- _Exercise requirements_: Write the data out again, exactly as given.
=== Begin Enclosure ===
Lemma int_array_codec l b dst d :
  slice_ok b -> (slen b <= 9)%nat -> l <> [] -> Z.of_nat (length l) < 2 ^ 62 -> dec_ok d ->
  (Forall is_i64 l -> exists s, IntegerArrayEncodeAll l b = Ok s /\
     IntegerArrayDecodeAll (contents s) dst = Ok l /\
     Codec.yields dec_ok (SetBytes d (contents s)) l) /\
  (Forall is_u64 l -> exists s, UnsignedArrayEncodeAll l b = Ok s /\
     UnsignedArrayDecodeAll (contents s) dst = Ok l).
Proof.
  intros Hb Hs Hne Hlen Hd. split; intros Hl.
  - destruct (batch_encode_ok l b) as (s & z & zs & HE & Hf & Hz & Hu); [done..|].
    assert (length l = S (length zs)) as Hll by (rewrite <- (length_zigzag_diffs 0), Hz; done).
    exists s. split; [done|]. rewrite <- (zigzag_sum_diffs 0 l), Hz by done.
    split; [apply format_batch|apply format_delivers]; (done || lia).
  - assert (Forall is_i64 (i64 <$> l)) as Hi by (apply Forall_fmap, Forall_true; apply i64_range).
    destruct (batch_encode_ok (i64 <$> l) b) as (s & z & zs & HE & Hf & Hz & Hu);
      [done|done|by destruct l|done|].
    assert (length l = S (length zs)) as Hll
      by (rewrite <- (length_fmap i64 l), <- (length_zigzag_diffs 0), Hz; done).
    exists s. split; [done|].
    set (dst' := Slice (i64 <$> backing dst) (slen dst)).
    pose proof (format_batch z zs (contents s) dst' Hu ltac:(lia) Hf) as HD.
    rewrite <- Hz, zigzag_sum_diffs in HD by done.
    destruct (int_format_bytes _ _ _ Hf) as [_ Hn]. unfold UnsignedArrayDecodeAll, IntegerArrayDecodeAll in *.
    destruct (contents s) as [|b0 rest]; [done|]. fold dst'.
    destruct (index _ _) as [f|e|]; [|done..]. cbn [mbind outcome_bind] in *. rewrite HD.
    cbn [mbind outcome_bind]. f_equal. clear -Hl. induction Hl as [|x r Hx _ IH]; [done|].
    cbn [fmap list_fmap]. rewrite u64_i64, (u64_small x) by done. by rewrite <- IH at 2.
Qed.
(** ** The encoder *)

(** The encoder after writing [l] since its last reset: full bytes, then the
    byte in progress. *)
Definition wrote (e : BooleanEncoder) (l : list bool) : Prop :=
  l = bits (e_bytes e) ++ lowbits (e_i e) (e_b e) /\ (e_i e <= 8)%nat /\
  e_n e = length l /\ bytes_ok (e_bytes e) /\ is_byte (e_b e).

Lemma bits_flush_spec e l : wrote e l ->
  let e' := flush e in
  bits (e_bytes e') = l ++ replicate (8 - e_i e) false /\ e_i e' = 0%nat /\ e_b e' = 0 /\
  e_n e' = length l /\ bytes_ok (e_bytes e').
Proof.
  intros (Hl & Hi & Hn & Hb & Hby). unfold flush. rewrite bool_decide_true by lia.
  cbn [e_bytes e_i e_b e_n]. rewrite bits_app, bits_cons.
  rewrite (lowbits_pad (8 - e_i e) (e_b e) (e_i e)) by lia.
  split; [by rewrite Hl, app_nil_r, app_assoc|]. split; [done|]. split; [done|].
  split; [done|]. apply bytes_ok_app. split; [done|]. constructor; [by apply pad_byte|constructor].
Qed.

Lemma byte_lor_1 w : is_byte w -> is_byte (Z.lor w 1).
Proof.
  unfold is_byte. intros Hu. assert (0 <= Z.lor w 1) by (apply Z.lor_nonneg; lia).
  split; [done|]. apply Z.log2_lt_cancel. rewrite Z.log2_lor by lia.
  change (Z.log2 1) with 0. change (Z.log2 256) with 8. apply Z.max_lub_lt; [|lia].
  destruct (decide (w = 0)) as [->|]; [done|]. apply Z.log2_lt_pow2; [lia|].
  change (2 ^ 8) with 256. lia.
Qed.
=== End Enclosure ===
- _Result for this task_:
Lemma int_array_codec l b dst d :
  slice_ok b -> (slen b <= 9)%nat -> l <> [] -> Z.of_nat (length l) < 2 ^ 62 -> dec_ok d ->
  (Forall is_i64 l -> exists s, IntegerArrayEncodeAll l b = Ok s /\
     IntegerArrayDecodeAll (contents s) dst = Ok l /\
     Codec.yields dec_ok (SetBytes d (contents s)) l) /\
  (Forall is_u64 l -> exists s, UnsignedArrayEncodeAll l b = Ok s /\
     UnsignedArrayDecodeAll (contents s) dst = Ok l).
Proof.
  intros Hb Hs Hne Hlen Hd. split; intros Hl.
  - destruct (batch_encode_ok l b) as (s & z & zs & HE & Hf & Hz & Hu); [done..|].
    assert (length l = S (length zs)) as Hll by (rewrite <- (length_zigzag_diffs 0), Hz; done).
    exists s. split; [done|]. rewrite <- (zigzag_sum_diffs 0 l), Hz by done.
    split; [apply format_batch|apply format_delivers]; (done || lia).
  - assert (Forall is_i64 (i64 <$> l)) as Hi by (apply Forall_fmap, Forall_true; apply i64_range).
    destruct (batch_encode_ok (i64 <$> l) b) as (s & z & zs & HE & Hf & Hz & Hu);
      [done|done|by destruct l|done|].
    assert (length l = S (length zs)) as Hll
      by (rewrite <- (length_fmap i64 l), <- (length_zigzag_diffs 0), Hz; done).
    exists s. split; [done|].
    set (dst' := Slice (i64 <$> backing dst) (slen dst)).
    pose proof (format_batch z zs (contents s) dst' Hu ltac:(lia) Hf) as HD.
    rewrite <- Hz, zigzag_sum_diffs in HD by done.
    destruct (int_format_bytes _ _ _ Hf) as [_ Hn]. unfold UnsignedArrayDecodeAll, IntegerArrayDecodeAll in *.
    destruct (contents s) as [|b0 rest]; [done|]. fold dst'.
    destruct (index _ _) as [f|e|]; [|done..]. cbn [mbind outcome_bind] in *. rewrite HD.
    cbn [mbind outcome_bind]. f_equal. clear -Hl. induction Hl as [|x r Hx _ IH]; [done|].
    cbn [fmap list_fmap]. rewrite u64_i64, (u64_small x) by done. by rewrite <- IH at 2.
Qed.
(** ** The encoder *)

(** The encoder after writing [l] since its last reset: full bytes, then the
    byte in progress. *)
Definition wrote (e : BooleanEncoder) (l : list bool) : Prop :=
  l = bits (e_bytes e) ++ lowbits (e_i e) (e_b e) /\ (e_i e <= 8)%nat /\
  e_n e = length l /\ bytes_ok (e_bytes e) /\ is_byte (e_b e).

Lemma bits_flush_spec e l : wrote e l ->
  let e' := flush e in
  bits (e_bytes e') = l ++ replicate (8 - e_i e) false /\ e_i e' = 0%nat /\ e_b e' = 0 /\
  e_n e' = length l /\ bytes_ok (e_bytes e').
Proof.
  intros (Hl & Hi & Hn & Hb & Hby). unfold flush. rewrite bool_decide_true by lia.
  cbn [e_bytes e_i e_b e_n]. rewrite bits_app, bits_cons.
  rewrite (lowbits_pad (8 - e_i e) (e_b e) (e_i e)) by lia.
  split; [by rewrite Hl, app_nil_r, app_assoc|]. split; [done|]. split; [done|].
  split; [done|]. apply bytes_ok_app. split; [done|]. constructor; [by apply pad_byte|constructor].
Qed.

Lemma byte_lor_1 w : is_byte w -> is_byte (Z.lor w 1).
Proof.
  unfold is_byte. intros Hu. assert (0 <= Z.lor w 1) by (apply Z.lor_nonneg; lia).
  split; [done|]. apply Z.log2_lt_cancel. rewrite Z.log2_lor by lia.
  change (Z.log2 1) with 0. change (Z.log2 256) with 8. apply Z.max_lub_lt; [|lia].
  destruct (decide (w = 0)) as [->|]; [done|]. apply Z.log2_lt_pow2; [lia|].
  change (2 ^ 8) with 256. lia.
Qed.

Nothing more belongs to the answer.